*INPUT:*
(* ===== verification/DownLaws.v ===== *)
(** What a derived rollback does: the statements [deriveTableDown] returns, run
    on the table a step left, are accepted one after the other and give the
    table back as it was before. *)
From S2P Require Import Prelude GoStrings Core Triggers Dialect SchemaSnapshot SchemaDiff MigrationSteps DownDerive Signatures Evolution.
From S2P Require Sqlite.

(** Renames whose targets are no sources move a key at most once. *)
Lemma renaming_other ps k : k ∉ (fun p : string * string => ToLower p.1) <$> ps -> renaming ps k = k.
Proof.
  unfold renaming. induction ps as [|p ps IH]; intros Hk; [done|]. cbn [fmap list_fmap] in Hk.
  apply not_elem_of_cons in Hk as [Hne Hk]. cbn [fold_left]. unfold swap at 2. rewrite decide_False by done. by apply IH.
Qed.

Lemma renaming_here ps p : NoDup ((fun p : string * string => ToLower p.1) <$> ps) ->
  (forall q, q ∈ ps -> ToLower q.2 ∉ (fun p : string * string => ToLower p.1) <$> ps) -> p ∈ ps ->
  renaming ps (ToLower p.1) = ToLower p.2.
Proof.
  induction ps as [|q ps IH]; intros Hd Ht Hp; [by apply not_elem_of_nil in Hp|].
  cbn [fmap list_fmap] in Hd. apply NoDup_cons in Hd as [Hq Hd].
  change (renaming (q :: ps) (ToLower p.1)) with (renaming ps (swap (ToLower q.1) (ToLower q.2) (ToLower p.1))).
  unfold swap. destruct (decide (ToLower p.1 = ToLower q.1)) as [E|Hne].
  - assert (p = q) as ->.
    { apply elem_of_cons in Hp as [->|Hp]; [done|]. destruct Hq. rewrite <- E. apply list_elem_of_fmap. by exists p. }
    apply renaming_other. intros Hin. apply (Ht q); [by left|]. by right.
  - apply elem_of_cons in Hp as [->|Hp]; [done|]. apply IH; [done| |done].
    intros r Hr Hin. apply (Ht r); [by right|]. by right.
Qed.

*WHAT TO WORK ON:*
Show every line in the entries where the string "Lemma" occurs.

*RESPONSE BELOW:*
Lemma renaming_other ps k : k ∉ (fun p : string * string => ToLower p.1) <$> ps -> renaming ps k = k.
Lemma renaming_here ps p : NoDup ((fun p : string * string => ToLower p.1) <$> ps) ->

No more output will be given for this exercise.